In starker Verfassung präsentierte sich Di-Do-Ho, frisch getestet, gut gelaunt und bestens eingestellt, beim makellosen 5:0 gegen Buxtehude. Dabei trumpfte Tim Juschkat, die Nummer eins, ganz groß auf und startete gleich mit 100 Ringen, denen er 99 und weitere 100 folgen ließ. Lediglich die vierte Serie fiel mit 95 Zählern etwas ab. Immerhin standen äußerst starke 394 Ringe zu Buche, mit denen er Buxtehudes Nicole Vieweger (381) keine Chance ließ. „Da habe ich einfach Körper, Geist und Technik zusammengebracht und wollte meine Freunde damit anspornen. Hat ja auch geklappt“, erklärte Juschkat.

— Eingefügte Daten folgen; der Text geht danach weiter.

(* ===== verification/DcqlWire.v ===== *)
(** * What a query says on the wire

    A wallet reads the document the verifier sends, and where a member is named
    more than once it reads one of them, whichever its decoder keeps.  The
    theorems here are about every such reader.  [accepted_is_constrained]: a
    query that passed the checks constrains what it asks for, as every reader
    sees it. *)

From stdpp Require Import sorting.
From S2P Require Import Prelude GoStrings Utf8 JsonDoc JsonNumber Dcql.

(** ** Readers *)

(** A choice among the members that share a name *)
Definition reader (pick : list doc → option doc) : Prop :=
  ∀ l, match pick l with Some d => d ∈ l | None => l = [] end.

Definition occurrences (name : string) (ms : members) : list doc :=
  map snd (filter (fun m => fst m = name) ms).

Definition read (pick : list doc → option doc) (name : string) (d : doc) : option doc :=
  match d with DObj ms => pick (occurrences name ms) | _ => None end.

Definition format_read (pick : list doc → option doc) (d : doc) : string :=
  match read pick "format" d with Some (DStr s) => s | _ => "" end.

(** A set of types a credential must all have: absolute, and not the base type only *)
Definition narrow (alternative : doc) : Prop :=
  ∃ types, alternative = DArr (map DStr types) ∧
    (∀ t, t ∈ types → IsAbsoluteIRI t = true) ∧ ∃ t, t ∈ types ∧ t ≠ BaseVCTypeIRI.

(** What the formats that have a rule must say *)
Definition constrained (pick : list doc → option doc) (d : doc) : Prop :=
  let member name := read pick "meta" d ≫= read pick name in
  let f := format_read pick d in
  if bool_decide (f ∈ [FormatLdpVCDCQL; FormatVCLDJSON]) then
    ∃ a l, member "type_values" = Some (DArr (a :: l)) ∧ ∀ x, x ∈ a :: l → narrow x
  else if bool_decide (f ∈ [FormatSDJWTVC; "vc+sd-jwt"; ""]) then
    ∃ v l, member "vct_values" = Some (DArr (v :: l))
  else if bool_decide (f ∈ [FormatMsoMdoc; FormatMsoMdocZk]) then
    ∃ s, member "doctype_value" = Some (DStr s) ∧ s ≠ ""
  else f ≠ FormatJwtVCJson ∧ f ≠ "jwt_vc_json-ld".

(** ** Names that occur once *)

Definition once (name : string) (ms : members) : Prop := (length (occurrences name ms) ≤ 1)%nat.

Lemma occurrences_length name ms : length (occurrences name ms) = length (filter (fun m : string * doc => fst m = name) ms).
Proof. unfold occurrences. by rewrite length_map. Qed.

Lemma NoDup_once ms name : NoDup ms.*1 → once name ms.
Proof. intros Hd. unfold once. rewrite occurrences_length. by apply count_NoDup. Qed.

Lemma elem_of_occurrences name ms d : d ∈ occurrences name ms ↔ (name, d) ∈ ms.
Proof.
  unfold occurrences. rewrite list_elem_of_In, in_map_iff. split.
  - intros ([k x] & <- & Hx%list_elem_of_In). apply list_elem_of_filter in Hx as [<- Hx]. done.
  - intros Hd. exists (name, d). split; [done|]. apply list_elem_of_In. by apply list_elem_of_filter.
Qed.

Lemma once_occurrences name ms : once name ms → occurrences name ms = option_list (last_wins ms !! name).
Proof.
  unfold once. intros Hl. destruct (last_wins ms !! name) as [d|] eqn:E.
  - apply last_wins_elem, elem_of_occurrences in E. destruct (occurrences name ms) as [|x [|y l]]; cbn in Hl; [set_solver| |lia].
    apply list_elem_of_singleton in E as ->. done.
  - apply last_wins_None in E. destruct (occurrences name ms) as [|x l] eqn:Eo; [done|]. destruct E.
    assert ((name, x) ∈ ms) by (apply elem_of_occurrences; rewrite Eo; left). apply list_elem_of_fmap. by exists (name, x).
Qed.

Lemma read_once pick name ms : reader pick → once name ms → read pick name (DObj ms) = last_wins ms !! name.
Proof.
  intros Hp Ho. cbn. rewrite (once_occurrences name ms Ho). specialize (Hp (option_list (last_wins ms !! name))).
  destruct (last_wins ms !! name) as [d|]; cbn in *; destruct (pick _) as [x|]; try done.
  - apply list_elem_of_singleton in Hp as ->. done.
  - by apply elem_of_nil in Hp.
Qed.

Lemma not_repeated ms name : repeated (foldl count_name ∅ ms) name = false ↔ once name ms.
Proof.
  unfold repeated, once. rewrite occurrences_length, bool_decide_eq_false, counts_lookup, lookup_empty.
  destruct (length _); cbn; lia.
Qed.

(** ** What the two checks establish *)

Lemma Compact_nil l : Compact l = [] ↔ l = [].
Proof. induction l as [|x [|y l] IH]; [done|done|]. cbn. case_bool_decide; [|done]. rewrite IH. done. Qed.

Lemma sorted_names_nil l : sorted_names l = [] ↔ l = [].
Proof.
  unfold sorted_names. rewrite Compact_nil. split; [|by intros ->]. intros E.
  pose proof (merge_sort_Permutation str_le l) as Hp. rewrite E in Hp. by apply Permutation_nil in Hp.
Qed.

Lemma list_filter_nil {A} (f : A → bool) l : List.filter f l = [] ↔ ∀ x, x ∈ l → f x = false.
Proof.
  induction l as [|x l IH]; cbn; [split; [by intros _ x ?%elem_of_nil|done]|]. destruct (f x) eqn:E.
  - split; [done|]. intros H. specialize (H x (list_elem_of_here _ _)). congruence.
  - rewrite IH. split; [|set_solver]. intros H y [->|Hy]%elem_of_cons; auto.
Qed.

(** The two members of a query and all members of its [meta] occur once. *)
Lemma ambiguous_nil ms :
  ambiguousConstraintMembers (DObj ms) = [] →
  once "format" ms ∧ once "meta" ms ∧
  ∀ inner name, last_wins ms !! "meta" = Some (DObj inner) → once name inner.
Proof.
  unfold ambiguousConstraintMembers. cbn [topLevelMemberNames]. rewrite sorted_names_nil. intros [H1 H2]%app_eq_nil.
  rewrite list_filter_nil in H1. split; [apply not_repeated, H1; set_solver|].
  split; [apply not_repeated, H1; set_solver|]. intros inner name E.
  unfold nested_meta in H2. cbn in H2. rewrite E in H2. cbn in H2. apply map_eq_nil in H2. rewrite list_filter_nil in H2.
  apply not_repeated. destruct (foldl count_name ∅ inner !! name) as [n|] eqn:En.
  - apply H2. apply list_elem_of_In, in_map_iff. exists (name, n). split; [done|].
    by apply list_elem_of_In, elem_of_map_to_list.
  - unfold repeated. by rewrite En.
Qed.

Lemma aliases_nil prefix ms modelled :
  aliases prefix (DObj ms) modelled = [] → ∀ k d, (k, d) ∈ ms → fold k ∈ modelled → fold k = k.
Proof.
  unfold aliases. cbn. intros E k d Hk Hm. destruct (decide (fold k = k)) as [|Hne]; [done|]. exfalso.
  assert (prefix +:+ k ∈ ([] : list string)) as []%elem_of_nil. rewrite <- E. apply list_elem_of_bind. exists k. split.
  - apply list_elem_of_bind. exists (fold k). split; [|done]. rewrite bool_decide_eq_true_2 by naive_solver. left.
  - apply list_elem_of_In, in_map_iff. destruct (foldl count_name ∅ ms !! k) as [n|] eqn:En.
    + exists (k, n). split; [done|]. by apply list_elem_of_In, elem_of_map_to_list.
    + exfalso. rewrite counts_lookup, <- occurrences_length in En. destruct (occurrences k ms) eqn:Eo; [|done].
      assert (d ∈ occurrences k ms) as Hd by (by apply elem_of_occurrences). rewrite Eo in Hd. by apply elem_of_nil in Hd.
Qed.

(** ** From the members to the struct *)

Lemma field_docs_exact name ms :
  fold name = name → (∀ k d, (k, d) ∈ ms → fold k = name → k = name) → field_docs name ms = occurrences name ms.
Proof.
  intros Hn. unfold field_docs, occurrences. induction ms as [|[k d] ms IH]; [done|]. intros Hk.
  rewrite filter_cons. cbn [omap list_omap fst snd].
  assert (omap (fun m => if bool_decide (fold (fst m) = name) then Some (snd m) else None) ms =
          map snd (filter (fun m => fst m = name) ms)) as IH' by (apply IH; intros; eapply Hk; [by right|done]).
  cbn in IH'. rewrite IH'. destruct (decide (k = name)) as [->|Hne]; [by rewrite Hn, bool_decide_eq_true_2|].
  rewrite bool_decide_eq_false_2; [done|]. intros E. apply Hne. eapply Hk; [by left|done].
Qed.

(** A field that one member has, under its own name *)
Lemma field_exact {A} (f : into A) zero name ms :
  fold name = name → (∀ k d, (k, d) ∈ ms → fold k = name → k = name) → once name ms →
  field f zero name ms = match last_wins ms !! name with None => Some zero | Some d => f zero d end.
Proof.
  intros Hn Hk Ho. unfold field. rewrite field_docs_exact, once_occurrences by done.
  by destruct (last_wins ms !! name).
Qed.

Lemma over_fresh {A} (zero : A) f l : over zero f [] l = mapM (f zero) l.
Proof. induction l as [|d l IH]; [done|]. cbn. by rewrite IH. Qed.

Lemma into_slice_fresh {A} (zero : A) f d :
  into_slice zero f SNil d =
  match d with DNull => Some SNil | DArr l => xs ← mapM (f zero) l; Some (Slice xs []) | _ => None end.
Proof. destruct d as [| | | |[|x l]|]; try done. cbn [into_slice backing]. by rewrite over_fresh, drop_nil. Qed.

Lemma into_string_Some old d s : into_string old d = Some s → s ≠ old → d = DStr s.
Proof. destruct d; cbn; naive_solver. Qed.

(** Strings that are not empty are written as they are. *)
Lemma into_strings_Some d s types :
  into_strings SNil d = Some s → contents s = Some types → "" ∉ types → d = DArr (map DStr types).
Proof.
  unfold into_strings. rewrite into_slice_fresh. destruct d as [| | | |l|]; try done; [by intros [= <-]|].
  destruct (mapM _ l) as [xs|] eqn:E; [|done]. cbn. intros [= <-] [= ->] Hne. f_equal. apply mapM_Some in E.
  induction E as [|d s l xs Hd Hl IH]; [done|]. cbn. apply not_elem_of_cons in Hne as [Hs Hne].
  rewrite (into_string_Some _ _ _ Hd) by done. by rewrite IH.
Qed.

(** How the members of [meta] carry the struct *)
Definition says (member : string → option doc) (m : MetaQuery) : Prop :=
  (VCTValues m ≠ [] → ∃ v l, member "vct_values" = Some (DArr (v :: l))) ∧
  (DoctypeValue m ≠ "" → member "doctype_value" = Some (DStr (DoctypeValue m))) ∧
  (TypeValues m ≠ [] → (∀ a, a ∈ TypeValues m → ∃ types, a = Some types ∧ "" ∉ types) →
   member "type_values" = Some (DArr (map enc_strings (TypeValues m)))).

Section decode.
Context `{RawText}.

Lemma dec_MetaQuery_says ms m :
  dec_MetaQuery (DObj ms) = Some m → (∀ name, once name ms) →
  (∀ k d, (k, d) ∈ ms → fold k ∈ meta_constraint_members → fold k = k) →
  says (fun name => last_wins ms !! name) m.
Proof.
  intros Hm Ho Ha. unfold dec_MetaQuery in Hm. cbn [struct_members mbind option_bind] in Hm.
  assert (∀ A (f : into A) zero name, fold name = name → name ∈ meta_constraint_members →
    field f zero name ms = match last_wins ms !! name with None => Some zero | Some d => f zero d end) as Hf.
  { intros A f zero name Hn Hin. apply field_exact; [done| |apply Ho]. intros k d Hk <-. symmetry. by apply (Ha k d). }
  rewrite (Hf _ into_strings SNil "vct_values"), (Hf _ into_string_lists SNil "type_values"),
    (Hf _ into_string "" "doctype_value") in Hm by (reflexivity || (unfold meta_constraint_members; set_solver)).
  apply bind_Some in Hm as (vct & Hvct & Hm). apply bind_Some in Hm as (types & Htypes & Hm).
  apply bind_Some in Hm as (doctype & Hdoctype & Hm).
  do 4 (apply bind_Some in Hm as (? & _ & Hm)). injection Hm as <-. unfold says. cbn [VCTValues DoctypeValue TypeValues].
  split; [|split].
  - intros Hne. destruct (last_wins ms !! "vct_values") as [d|]; [|by injection Hvct as <-].
    unfold into_strings in Hvct. rewrite into_slice_fresh in Hvct. destruct d as [| | | |l|]; try done; [by injection Hvct as <-|].
    destruct l; [by injection Hvct as <-|eauto].
  - intros Hne. destruct (last_wins ms !! "doctype_value") as [d|]; [|by injection Hdoctype as <-].
    by rewrite (into_string_Some _ _ _ Hdoctype).
  - intros Hne Hall. destruct (last_wins ms !! "type_values") as [d|]; [|by injection Htypes as <-]. f_equal.
    unfold into_string_lists in Htypes. rewrite into_slice_fresh in Htypes. destruct d as [| | | |l|]; try done; [by injection Htypes as <-|].
    apply bind_Some in Htypes as (xs & Exs & [= <-]). cbn in Hall |- *. f_equal. apply mapM_Some in Exs. clear Hne.
    induction Exs as [|d s l xs Hd Hl IH]; [done|]. cbn. destruct (Hall (contents s)) as (t & Et & Hne); [left|].
    rewrite (into_strings_Some _ _ _ Hd Et Hne), Et, IH; [done|]. intros a Hin. apply Hall. by right.
Qed.
End decode.

(** ** What validation establishes *)

Lemma first_error_None {A} (f : nat → A → option string) i l x :
  first_error f i l = None → x ∈ l → ∃ j, f j x = None.
Proof.
  revert i. induction l as [|y l IH]; intros i; cbn; [by intros _ ?%elem_of_nil|].
  destruct (f i y) eqn:E; [done|]. intros Hl [->|Hx]%elem_of_cons; eauto.
Qed.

Emily Koppes Ärger über knappes 2:3 gegen SV Hahn

Die Vereinskollegen ließen sich tatsächlich anspornen und holten die weiteren vier Zähler an den Positionen zwei bis fünf. Katharina Grothenn bezwang Klaus Vieweger 380:373, Emily Koppe die Buxtehuderin Jana Koopmann 375:362. Außerdem setzte sich Samantha Kolb 360:356 gegen Svenja Dierks durch und bezwang Christoph Wagenfeld Jana Malchow 371:358.

Die zweite Begegnung des Tages entwickelte sich damit zum Gipfeltreffen des Tabellenführers SV Hahn (zuvor 4:1-Sieger gegen die SSG Alt Hümmling) und des direkten Verfolgers SV Di-Do-Ho. Vorne entschied das Team vom Adeligen Holze in Donnerstedt durch Tim Juschkat (390:381 gegen Wilko Merkel) und Katharina Grothenn (384:383 gegen Hella Kaper) die Begegnungen für sich, doch an den Positionen drei bis fünf hatten die Starter aus dem Bezirk Hoya das Nachsehen. Emily Koppe musste sich Ralf Lehmann mit 376:378 ebenso knapp beugen wie Christoph Wagenfeld der Hahn-Schützin Birthe Wilhelmy (373:375). Emily Koppe ärgerte sich nach dem zweiten Durchgang sehr, weil es so knapp war und sie natürlich gern den Punkt gegen Hahn geholt hätte.

Samantha Kolb hatte gegen Felix Meyer mit 373:377 das Nachsehen. Trotz der 2:3-Niederlage sprach die Ringzahl aber mit 1896:1894 für Di-Do-Ho, das sich ringmäßig (zuvor 1889) zum Tagesbestergebnis der Liga steigerte. Auch die 394 beziehungsweise 390 Ringe von Juschkat bedeuteten an dem Tag Bestleistung.

Trainerin Mona Elling mit Teamleistung zufrieden

Da in der Verbandsliga die SSG Wittlage nicht angetreten ist, wurden deren Begegnungen – gegen SV Wörpedorf und SV Beverstedt – jeweils 0:5 gewertet. Der SV Hahn steht in der Tabelle mit 25:5 Einzel- und makellosen 12:0 Mannschaftspunkten vor dem letzten Durchgang am 23. Januar in Bassum – Gastgeber Di-Do-Ho - unangefochten an der Spitze.

Dahinter folgen mit 8:4 die punktgleichen SV Di-Do-Ho (20:10 Einzelpunkte), SV Beverstedt (17:13) und SSG Schüttorf (15:15). Der SV Wörpedorf (6:6/20:10) kann auf Rang fünf weder vom Aufstieg träumen, noch muss er um den Klassenerhalt bangen. Jeweils 2:10 Punkte weisen SSG Alt Hümmling (11:19 Einzelpunkte), SSG Wittlage (8:22) und die SGi Buxtehude (4:26) auf und sind äußerst abstiegsgefährdet.

„Ich kann es nicht beschreiben, aber wir von Di-Do-Ho sind halt echte Freunde und geben uns immer Halt. Einen Wettkampf unter diesen Umständen zu bestreiten, ist unsagbar schön und macht mir Lust auf viele weitere Jahre“, zog Tim Juschkat ein positives Fazit. „Ich bin mit der Teamleistung zufrieden. Ich wusste, es würde gegen Hahn knapp werden, aber dass es so knapp werden würde, habe ich nicht erwartet“, so Trainerin Mona Elling.